Give the lines again, unchanged, starting with the line containing "eexists. split; [exact Hrun|]." and ending with the last line of the data below.

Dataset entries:
Segment Open

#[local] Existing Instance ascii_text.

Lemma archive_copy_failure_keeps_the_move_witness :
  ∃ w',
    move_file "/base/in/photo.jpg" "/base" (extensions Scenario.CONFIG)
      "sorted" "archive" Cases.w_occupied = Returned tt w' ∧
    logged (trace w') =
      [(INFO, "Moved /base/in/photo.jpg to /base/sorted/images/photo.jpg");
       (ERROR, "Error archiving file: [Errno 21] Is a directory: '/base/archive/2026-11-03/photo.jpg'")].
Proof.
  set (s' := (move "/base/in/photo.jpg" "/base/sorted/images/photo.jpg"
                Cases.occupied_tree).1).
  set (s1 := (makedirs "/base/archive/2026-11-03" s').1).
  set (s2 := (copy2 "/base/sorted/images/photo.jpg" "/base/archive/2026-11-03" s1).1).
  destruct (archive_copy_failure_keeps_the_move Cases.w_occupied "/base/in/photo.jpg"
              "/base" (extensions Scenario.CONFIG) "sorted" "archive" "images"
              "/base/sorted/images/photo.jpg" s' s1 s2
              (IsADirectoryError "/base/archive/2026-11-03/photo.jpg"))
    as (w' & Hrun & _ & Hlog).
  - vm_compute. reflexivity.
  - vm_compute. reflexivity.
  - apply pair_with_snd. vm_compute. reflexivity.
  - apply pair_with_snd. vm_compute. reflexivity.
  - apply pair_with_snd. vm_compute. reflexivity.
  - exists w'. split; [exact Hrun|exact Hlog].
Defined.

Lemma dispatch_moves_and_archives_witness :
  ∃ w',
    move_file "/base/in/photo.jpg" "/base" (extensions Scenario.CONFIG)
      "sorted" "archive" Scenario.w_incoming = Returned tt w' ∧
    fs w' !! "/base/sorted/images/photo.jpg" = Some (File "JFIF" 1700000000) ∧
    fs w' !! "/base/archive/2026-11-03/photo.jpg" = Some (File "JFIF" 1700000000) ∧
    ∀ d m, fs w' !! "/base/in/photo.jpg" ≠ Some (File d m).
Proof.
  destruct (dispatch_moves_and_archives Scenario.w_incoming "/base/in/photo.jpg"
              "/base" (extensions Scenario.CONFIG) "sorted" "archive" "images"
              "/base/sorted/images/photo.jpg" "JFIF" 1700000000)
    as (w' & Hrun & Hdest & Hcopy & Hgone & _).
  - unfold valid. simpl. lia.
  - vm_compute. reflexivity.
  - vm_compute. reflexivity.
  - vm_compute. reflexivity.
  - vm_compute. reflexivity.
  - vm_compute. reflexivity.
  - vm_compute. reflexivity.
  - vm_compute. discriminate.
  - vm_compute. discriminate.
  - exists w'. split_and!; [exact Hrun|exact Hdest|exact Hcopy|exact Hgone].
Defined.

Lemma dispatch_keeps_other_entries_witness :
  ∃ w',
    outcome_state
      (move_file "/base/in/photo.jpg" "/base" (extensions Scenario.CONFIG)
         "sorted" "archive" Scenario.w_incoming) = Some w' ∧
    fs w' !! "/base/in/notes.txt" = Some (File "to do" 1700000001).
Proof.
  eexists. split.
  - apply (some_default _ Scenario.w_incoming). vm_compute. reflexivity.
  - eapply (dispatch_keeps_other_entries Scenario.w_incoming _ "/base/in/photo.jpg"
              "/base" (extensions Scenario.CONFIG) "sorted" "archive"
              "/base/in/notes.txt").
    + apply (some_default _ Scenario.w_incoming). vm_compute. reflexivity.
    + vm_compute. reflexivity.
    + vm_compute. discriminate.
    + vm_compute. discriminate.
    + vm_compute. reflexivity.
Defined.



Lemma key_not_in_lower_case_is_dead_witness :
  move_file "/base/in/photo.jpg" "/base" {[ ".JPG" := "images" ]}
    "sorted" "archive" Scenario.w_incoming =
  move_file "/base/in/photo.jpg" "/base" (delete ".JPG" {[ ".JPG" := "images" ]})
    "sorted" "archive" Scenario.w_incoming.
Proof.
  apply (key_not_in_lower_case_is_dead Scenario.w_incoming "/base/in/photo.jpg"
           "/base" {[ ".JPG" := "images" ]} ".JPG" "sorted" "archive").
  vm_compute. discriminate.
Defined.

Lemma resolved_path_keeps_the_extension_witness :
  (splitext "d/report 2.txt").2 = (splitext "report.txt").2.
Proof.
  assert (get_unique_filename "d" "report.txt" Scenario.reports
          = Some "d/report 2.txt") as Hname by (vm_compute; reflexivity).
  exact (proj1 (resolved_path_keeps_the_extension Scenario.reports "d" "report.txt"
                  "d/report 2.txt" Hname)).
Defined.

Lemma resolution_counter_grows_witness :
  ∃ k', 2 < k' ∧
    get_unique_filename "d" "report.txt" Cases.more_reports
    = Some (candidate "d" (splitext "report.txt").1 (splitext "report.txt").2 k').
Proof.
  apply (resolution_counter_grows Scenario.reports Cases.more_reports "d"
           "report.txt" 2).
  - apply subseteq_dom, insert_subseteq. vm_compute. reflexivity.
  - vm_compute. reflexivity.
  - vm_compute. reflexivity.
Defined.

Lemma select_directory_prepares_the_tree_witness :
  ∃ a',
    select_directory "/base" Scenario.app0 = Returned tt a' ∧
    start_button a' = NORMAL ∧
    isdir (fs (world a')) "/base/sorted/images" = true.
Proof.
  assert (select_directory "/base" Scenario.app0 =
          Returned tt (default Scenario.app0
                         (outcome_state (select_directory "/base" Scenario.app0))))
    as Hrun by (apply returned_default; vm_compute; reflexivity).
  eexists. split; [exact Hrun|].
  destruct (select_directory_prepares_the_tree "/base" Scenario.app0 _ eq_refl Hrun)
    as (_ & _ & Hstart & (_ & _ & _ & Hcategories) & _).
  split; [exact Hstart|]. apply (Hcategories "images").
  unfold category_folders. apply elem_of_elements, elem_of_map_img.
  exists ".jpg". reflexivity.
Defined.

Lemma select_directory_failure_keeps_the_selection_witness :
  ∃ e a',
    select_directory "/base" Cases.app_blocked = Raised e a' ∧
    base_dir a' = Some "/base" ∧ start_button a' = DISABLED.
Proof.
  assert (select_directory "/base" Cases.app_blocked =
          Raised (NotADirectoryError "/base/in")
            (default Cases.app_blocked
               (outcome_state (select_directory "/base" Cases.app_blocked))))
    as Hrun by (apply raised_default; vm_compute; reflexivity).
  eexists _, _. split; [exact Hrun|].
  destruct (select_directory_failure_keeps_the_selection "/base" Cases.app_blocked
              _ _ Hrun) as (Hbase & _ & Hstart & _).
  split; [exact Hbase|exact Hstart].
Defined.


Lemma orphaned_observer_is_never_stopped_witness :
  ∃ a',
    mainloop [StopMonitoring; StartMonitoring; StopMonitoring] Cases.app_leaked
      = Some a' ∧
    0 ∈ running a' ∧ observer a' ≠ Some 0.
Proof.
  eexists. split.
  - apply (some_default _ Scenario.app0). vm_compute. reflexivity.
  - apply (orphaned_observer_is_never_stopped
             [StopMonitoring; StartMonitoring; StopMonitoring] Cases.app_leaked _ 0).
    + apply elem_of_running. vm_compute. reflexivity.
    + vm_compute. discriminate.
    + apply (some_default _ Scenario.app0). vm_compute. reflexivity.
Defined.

Segment Closed

### Task response
  eexists. split; [exact Hrun|].
  destruct (select_directory_prepares_the_tree "/base" Scenario.app0 _ eq_refl Hrun)
    as (_ & _ & Hstart & (_ & _ & _ & Hcategories) & _).
  split; [exact Hstart|]. apply (Hcategories "images").
  unfold category_folders. apply elem_of_elements, elem_of_map_img.
  exists ".jpg". reflexivity.
Defined.

Lemma select_directory_failure_keeps_the_selection_witness :
  ∃ e a',
    select_directory "/base" Cases.app_blocked = Raised e a' ∧
    base_dir a' = Some "/base" ∧ start_button a' = DISABLED.
Proof.
  assert (select_directory "/base" Cases.app_blocked =
          Raised (NotADirectoryError "/base/in")
            (default Cases.app_blocked
               (outcome_state (select_directory "/base" Cases.app_blocked))))
    as Hrun by (apply raised_default; vm_compute; reflexivity).
  eexists _, _. split; [exact Hrun|].
  destruct (select_directory_failure_keeps_the_selection "/base" Cases.app_blocked
              _ _ Hrun) as (Hbase & _ & Hstart & _).
  split; [exact Hbase|exact Hstart].
Defined.


Lemma orphaned_observer_is_never_stopped_witness :
  ∃ a',
    mainloop [StopMonitoring; StartMonitoring; StopMonitoring] Cases.app_leaked
      = Some a' ∧
    0 ∈ running a' ∧ observer a' ≠ Some 0.
Proof.
  eexists. split.
  - apply (some_default _ Scenario.app0). vm_compute. reflexivity.
  - apply (orphaned_observer_is_never_stopped
             [StopMonitoring; StartMonitoring; StopMonitoring] Cases.app_leaked _ 0).
    + apply elem_of_running. vm_compute. reflexivity.
    + vm_compute. discriminate.
    + apply (some_default _ Scenario.app0). vm_compute. reflexivity.
Defined.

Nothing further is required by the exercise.